_GIVEN INFORMATION_.

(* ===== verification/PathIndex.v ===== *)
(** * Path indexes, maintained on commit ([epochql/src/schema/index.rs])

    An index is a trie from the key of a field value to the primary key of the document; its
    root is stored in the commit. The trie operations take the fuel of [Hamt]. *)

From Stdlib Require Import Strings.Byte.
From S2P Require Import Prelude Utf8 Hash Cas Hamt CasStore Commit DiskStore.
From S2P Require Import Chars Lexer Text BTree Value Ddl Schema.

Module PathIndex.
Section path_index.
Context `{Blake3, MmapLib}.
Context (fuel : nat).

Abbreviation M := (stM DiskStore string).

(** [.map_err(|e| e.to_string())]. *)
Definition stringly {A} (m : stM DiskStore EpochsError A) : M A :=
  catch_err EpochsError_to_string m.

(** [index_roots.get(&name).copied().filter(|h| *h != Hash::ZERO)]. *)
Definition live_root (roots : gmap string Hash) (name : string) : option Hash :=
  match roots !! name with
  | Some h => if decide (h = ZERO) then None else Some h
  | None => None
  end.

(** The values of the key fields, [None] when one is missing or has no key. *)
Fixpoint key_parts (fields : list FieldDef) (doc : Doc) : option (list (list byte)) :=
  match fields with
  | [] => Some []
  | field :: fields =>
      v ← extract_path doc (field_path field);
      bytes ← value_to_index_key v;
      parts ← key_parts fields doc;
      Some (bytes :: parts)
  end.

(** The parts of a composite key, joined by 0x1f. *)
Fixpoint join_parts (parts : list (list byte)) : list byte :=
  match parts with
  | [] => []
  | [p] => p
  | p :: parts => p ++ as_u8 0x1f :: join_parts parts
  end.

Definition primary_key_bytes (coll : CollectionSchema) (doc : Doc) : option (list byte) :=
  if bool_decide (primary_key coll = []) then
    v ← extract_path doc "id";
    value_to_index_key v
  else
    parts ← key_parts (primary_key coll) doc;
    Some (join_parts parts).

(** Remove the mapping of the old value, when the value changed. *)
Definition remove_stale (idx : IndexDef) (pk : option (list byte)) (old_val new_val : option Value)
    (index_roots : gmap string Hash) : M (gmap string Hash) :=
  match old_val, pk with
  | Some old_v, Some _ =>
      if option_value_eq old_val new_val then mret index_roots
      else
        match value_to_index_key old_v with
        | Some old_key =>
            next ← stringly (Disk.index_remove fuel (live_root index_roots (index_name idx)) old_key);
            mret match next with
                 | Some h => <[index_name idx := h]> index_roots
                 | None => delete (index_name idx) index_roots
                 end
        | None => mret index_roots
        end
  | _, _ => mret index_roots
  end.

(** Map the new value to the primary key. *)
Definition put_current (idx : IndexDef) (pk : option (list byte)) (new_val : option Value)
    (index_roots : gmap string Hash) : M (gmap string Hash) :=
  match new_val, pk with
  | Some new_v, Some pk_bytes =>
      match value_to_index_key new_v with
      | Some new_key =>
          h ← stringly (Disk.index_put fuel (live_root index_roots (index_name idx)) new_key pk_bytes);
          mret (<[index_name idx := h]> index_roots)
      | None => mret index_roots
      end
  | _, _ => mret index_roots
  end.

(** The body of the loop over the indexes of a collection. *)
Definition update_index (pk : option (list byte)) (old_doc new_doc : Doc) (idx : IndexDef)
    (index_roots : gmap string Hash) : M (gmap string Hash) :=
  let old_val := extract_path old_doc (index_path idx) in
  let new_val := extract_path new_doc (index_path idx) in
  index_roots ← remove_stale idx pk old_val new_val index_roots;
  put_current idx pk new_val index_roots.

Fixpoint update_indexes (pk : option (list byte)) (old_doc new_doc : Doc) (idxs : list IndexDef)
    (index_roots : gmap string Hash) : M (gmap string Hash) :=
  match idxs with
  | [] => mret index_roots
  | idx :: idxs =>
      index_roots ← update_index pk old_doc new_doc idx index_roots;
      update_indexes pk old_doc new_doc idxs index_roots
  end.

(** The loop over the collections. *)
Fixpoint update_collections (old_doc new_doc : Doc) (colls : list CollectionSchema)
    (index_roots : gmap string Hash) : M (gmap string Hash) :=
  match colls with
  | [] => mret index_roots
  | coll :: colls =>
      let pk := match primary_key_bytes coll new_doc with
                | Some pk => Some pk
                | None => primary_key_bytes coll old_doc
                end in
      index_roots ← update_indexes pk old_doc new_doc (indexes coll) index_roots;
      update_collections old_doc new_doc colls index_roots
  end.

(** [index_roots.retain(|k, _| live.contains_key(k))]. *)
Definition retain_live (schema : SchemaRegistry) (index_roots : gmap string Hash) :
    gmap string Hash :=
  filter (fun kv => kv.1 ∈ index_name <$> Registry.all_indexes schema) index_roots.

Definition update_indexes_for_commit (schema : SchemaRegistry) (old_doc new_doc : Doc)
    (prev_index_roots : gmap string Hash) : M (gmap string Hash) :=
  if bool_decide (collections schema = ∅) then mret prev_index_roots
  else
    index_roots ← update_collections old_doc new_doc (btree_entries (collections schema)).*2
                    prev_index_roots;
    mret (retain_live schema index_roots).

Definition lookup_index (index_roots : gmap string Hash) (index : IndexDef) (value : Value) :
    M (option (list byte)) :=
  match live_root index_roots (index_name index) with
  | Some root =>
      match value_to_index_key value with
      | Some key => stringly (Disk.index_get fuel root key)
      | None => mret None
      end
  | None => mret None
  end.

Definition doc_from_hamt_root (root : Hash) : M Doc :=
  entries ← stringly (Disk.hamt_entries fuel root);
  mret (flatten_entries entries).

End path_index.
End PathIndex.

_YOUR ASSIGNMENT_. Search the data for the string "Fixpoint" and copy each line where it appears.

_FINISHED TASK_.
Fixpoint key_parts (fields : list FieldDef) (doc : Doc) : option (list (list byte)) :=
Fixpoint join_parts (parts : list (list byte)) : list byte :=
Fixpoint update_indexes (pk : option (list byte)) (old_doc new_doc : Doc) (idxs : list IndexDef)
Fixpoint update_collections (old_doc new_doc : Doc) (colls : list CollectionSchema)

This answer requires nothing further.